- [What to produce] Lines from the one with "[traverseInstruction]. *)" through the end of the listing below are to be retyped exactly.

- [Available records]
####################

(** One iteration of the loop over [aliasing.lvalues]. *)
Definition visit_lvalue (id : InstructionId) (rvalues : list Place)
    (lv : LValueMemoization) (st : State) : result State :=
  let lvalueId := resolve st (identifier_id (identifier (lv_place lv))) in
  let node :=
    match identifiers st !! lvalueId with
    | Some node => node
    | None => fresh_node
    end in
  let node := set_level (joinAliases (level node) (lv_level lv)) node in
  let node :=
    foldl (λ node operand,
             let operandId := resolve st (identifier_id (identifier operand)) in
             if decide (operandId = lvalueId) then node
             else add_dependency operandId node)
          node rvalues in
  let st := set_identifiers (insert lvalueId node) st in
  visitOperand id (lv_place lv) lvalueId st.

Definition set_definition (k v : IdentifierId) (st : State) : State :=
  {| definitions := <[k := v]> (definitions st); identifiers := identifiers st;
     state_scopes := state_scopes st; returned := returned st |}.

(** The tail of [visitInstruction]: the [LoadLocal] indirection. *)
Definition record_definition (instruction : ReactiveInstruction) (st : State) : State :=
  match instruction_value instruction, instruction_lvalue instruction with
  | LoadLocal place, Some lvalue =>
      set_definition (identifier_id (identifier lvalue)) (identifier_id (identifier place)) st
  | _, _ => st
  end.

(** [CollectDependenciesVisitor.visitInstruction] after its call of
    [traverseInstruction]. *)
Definition collectInstruction (options : MemoizationOptions)
    (instruction : ReactiveInstruction) (st : State) : result State :=
  aliasing ← computeMemoizationInputs (instruction_value instruction)
                (instruction_lvalue instruction) options;
  st ← visit_rvalues (instruction_id instruction) (rvalues aliasing) st;
  st ← for_of (visit_lvalue (instruction_id instruction) (rvalues aliasing))
         (lvalues aliasing) st;
  Ok (record_definition instruction st).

####################

- [Response below]
    [traverseInstruction]. *)
Definition collectInstruction (options : MemoizationOptions)
    (instruction : ReactiveInstruction) (st : State) : result State :=
  aliasing ← computeMemoizationInputs (instruction_value instruction)
                (instruction_lvalue instruction) options;
  st ← visit_rvalues (instruction_id instruction) (rvalues aliasing) st;
  st ← for_of (visit_lvalue (instruction_id instruction) (rvalues aliasing))
         (lvalues aliasing) st;
  Ok (record_definition instruction st).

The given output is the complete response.